[Stored dataset items]
BEGIN

(** C5, amended: [print_commit] first flushes the fix-ups of the branch
    that are due.  For every commit changeset that is not a no-op after
    that, it fetches the versions of the delta that are live and have no
    mark, and no others; it assigns the changeset a fresh mark and writes a
    [commit refs/heads/<branch>] header (with [cvs_master] when the branch
    name is empty), a [mark :N] line, a committer line with the author and
    the changeset time with zone +0000, a data block with the log, and then
    one line for every used version of the changeset, in the delta or not:
    [M <mode> :<mark> <path>] with mode 755 if the version is executable
    and 644 otherwise for live versions, and [D <path>] for dead ones.

    [<mark>] is the mark of the version after the fetch.  A version that
    was requested has the mark of a blob record written by this fetch,
    unless two or more versions with the same version string were
    requested: the fetch may then leave one without a mark, and the line
    carries 18446744073709551615.  Every version has after the fetch no
    mark, the mark it had, or that of a blob of this fetch.  If before
    [print_commit] the marks of the versions were those of the blob records
    written, they are so after, and every mark on an [M] line other than
    18446744073709551615 is that of a blob record written. *)
Theorem print_commit_record n s s' cs v0 v br :
  db_changesets s !! n = Some cs ->
  head (cs_versions cs) = Some v0 ->
  db_versions s !! v0 = Some v ->
  v_branch v = Some br ->
  print_commit n s = Ret tt s' ->
  is_noop (final (print_fixups (Some br) br (Some (CCommit n)) s)) br (cs_versions cs)
  = false ->
  exists s2 blobs b m,
    grab_versions
      (delta_fetch (final (print_fixups (Some br) br (Some (CCommit n)) s)) br
         (cs_versions cs))
      (with_stderr
         (stderr (final (print_fixups (Some br) br (Some (CCommit n)) s))
            ++ [ECommit (cs_time cs)])
         (final (print_fixups (Some br) br (Some (CCommit n)) s)))
    = Ret tt s2 /\
    stdout s2 = stdout (final (print_fixups (Some br) br (Some (CCommit n)) s)) ++ blobs /\
    db_versions s' = db_versions s2 /\
    db_tags s' !! br = Some b /\
    m = mark_counter s' /\
    mark_counter (final (print_fixups (Some br) br (Some (CCommit n)) s)) < m /\
    cs_mark <$> db_changesets s' !! n = Some m /\
    stdout s' = stdout (final (print_fixups (Some br) br (Some (CCommit n)) s))
                  ++ blobs
                  ++ [OCommit true (ref_name b); OMark m;
                      OCommitter (v_author v) (cs_time cs); OData (v_log v)]
                  ++ commit_lines s' (cs_versions cs) /\
    render_all [OCommit true (ref_name b); OMark m;
                OCommitter (v_author v) (cs_time cs); OData (v_log v)]
    = "commit refs/heads/"
        +:+ (if String.eqb (t_tag b) "" then "cvs_master" else t_tag b) +:+ nl
        +:+ "mark :" +:+ fmt_u m +:+ nl
        +:+ "committer " +:+ v_author v +:+ " <" +:+ v_author v +:+ "> "
        +:+ fmt_d (cs_time cs) +:+ " +0000" +:+ nl
        +:+ "data " +:+ fmt_u (Z.of_nat (String.length (v_log v))) +:+ nl
        +:+ v_log v +:+ nl /\
    commit_lines s' (cs_versions cs) = flat_map (commit_line s') (cs_versions cs) /\
    (forall i x f,
      db_versions s' !! i = Some x ->
      db_files s' !! v_file x = Some f ->
      render_all (commit_line s' i)
      = if v_used x then
          if v_dead x then "D " +:+ f_path f +:+ nl
          else "M " +:+ (if v_exec x then "755" else "644") +:+ " :"
                 +:+ fmt_u (v_mark x) +:+ " " +:+ f_path f +:+ nl
        else "") /\
    (forall i x,
      db_versions s' !! i = Some x ->
      v_mark x = SIZE_MAX \/
      has_mark i (v_mark x) (final (print_fixups (Some br) br (Some (CCommit n)) s)) \/
      In (v_mark x) (blob_marks blobs)) /\
    (same_version_id (final (print_fixups (Some br) br (Some (CCommit n)) s))
       (delta_fetch (final (print_fixups (Some br) br (Some (CCommit n)) s)) br
          (cs_versions cs)) = false
     \/ (length (delta_fetch (final (print_fixups (Some br) br (Some (CCommit n)) s)) br
                   (cs_versions cs)) <= 1)%nat ->
     forall i,
       In i (delta_fetch (final (print_fixups (Some br) br (Some (CCommit n)) s)) br
               (cs_versions cs)) ->
       exists x, db_versions s' !! i = Some x /\ v_mark x <> SIZE_MAX /\
                 In (v_mark x) (blob_marks blobs)) /\
    (blobs_match s ->
     blobs_match s' /\
     forall i x, db_versions s' !! i = Some x -> v_mark x <> SIZE_MAX ->
                 In (v_mark x) (blob_marks (stdout s'))).
Proof.
  intros Hcs Hv0 Hv Hbr H.
  destruct (print_commit_Ret _ _ _ H)
    as (cs' & v0' & rest & v' & br' & s1 & Hcs' & Hv0' & Hv' & Hbr' & Hfix & Hp).
  rewrite Hcs in Hcs'. injection Hcs' as <-.
  rewrite Hv0' in Hv0. injection Hv0 as ->.
  rewrite Hv in Hv'. injection Hv' as <-.
  rewrite Hbr in Hbr'. injection Hbr' as <-.
  rewrite Hfix. cbn [final]. intros Hnoop.
  apply print_commit_proper_Ret in Hp. rewrite Hnoop in Hp.
  destruct Hp as (s2 & b & Hgrab & Hb & ->).
  pose proof (hoare_Ret _ _ _ _ _ _ _ (fetch_frame_grab_versions _ _)
                (fetch_frame_refl _) Hgrab) as (_ & _ & Hcs2 & Hctr).
  pose proof (hoare_Ret _ _ _ _ _ _ _ (marks_from_grab_versions _ _ _)
                (marks_from_refl _) Hgrab) as (blobs & Hblobs & Hfrom).
  cbn [stdout db_versions with_stderr] in Hblobs, Hfrom.
  pose proof (hoare_Ret _ _ _ _ _ _ _ (changesets_print_fixups _ _ _ _)
                (eq_refl : changesets_are (db_changesets s) s) Hfix) as Hcs1.
  unfold changesets_are in Hcs1. simpl in Hcs2, Hctr.
  assert (Hmarks : forall i x,
             db_versions s2 !! i = Some x ->
             v_mark x = SIZE_MAX \/ has_mark i (v_mark x) s1 \/
             In (v_mark x) (blob_marks blobs)).
  { intros i x Hx. destruct (Hfrom i x Hx) as [?|[Hold|?]]; auto.
    right. left. unfold has_mark.
    destruct (db_versions s1 !! i) as [x0|]; [|discriminate].
    injection Hold as Hold. eauto. }
  exists s2, blobs, (set_tag_last (Some (CCommit n)) b), (mark_counter s2 + 1).
  split; [exact Hgrab|]. split; [exact Hblobs|]. split; [reflexivity|].
  split; [unfold committed; simpl; rewrite list_lookup_alter_eq, Hb; reflexivity|].
  split; [reflexivity|]. split; [lia|].
  split; [unfold committed; simpl;
          rewrite list_lookup_alter_eq, Hcs2, Hcs1, Hcs; reflexivity|].
  split; [unfold committed; simpl; rewrite Hblobs, <- !app_assoc; reflexivity|].
  split; [apply render_commit_header|].
  split; [reflexivity|].
  split; [intros i x f; apply render_commit_line|].
  split; [exact Hmarks|].
  split.
  - intros Hc i Hi.
    destruct (grab_versions_marks _ _ _ Hgrab Hc i Hi) as (x & Hx & Hm).
    exists x. split; [exact Hx|]. split; [exact Hm|].
    destruct (Hmarks i x Hx) as [?|[(x0 & Hx0 & Hold)|?]]; [contradiction| |assumption].
    exfalso. apply Hm. rewrite <- Hold.
    unfold delta_fetch in Hi. apply filter_In in Hi as [_ Hi].
    unfold needs_fetch in Hi. rewrite Hx0 in Hi.
    apply andb_true_iff in Hi as [_ Hi]. apply andb_true_iff in Hi as [_ Hi].
    apply Z.eqb_eq, Hi.
  - intros Hbm.
    assert (Hbm' : blobs_match (committed n cs v br b (mark_counter s2 + 1) s2)).
    { assert (Hbm2 : blobs_match s2).
      { refine (hoare_Ret _ _ _ _ _ _ _ (blobs_match_grab_versions _) _ Hgrab).
        exact (hoare_Ret _ _ _ _ _ _ _ (blobs_match_print_fixups _ _ _) Hbm Hfix). }
      unfold blobs_match, version_marks, committed in *. state_norm.
      rewrite !blob_marks_app, blob_marks_commit_lines. simpl.
      rewrite !app_nil_r. exact Hbm2. }
    split; [exact Hbm'|].
    intros i x Hx Hm. exact (blobs_match_In _ _ _ Hbm' Hx Hm).
Qed.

END

Whenever the word "else" shows up in a line of the entries, list that line.

        +:+ (if String.eqb (t_tag b) "" then "cvs_master" else t_tag b) +:+ nl
          else "M " +:+ (if v_exec x then "755" else "644") +:+ " :"
        else "") /\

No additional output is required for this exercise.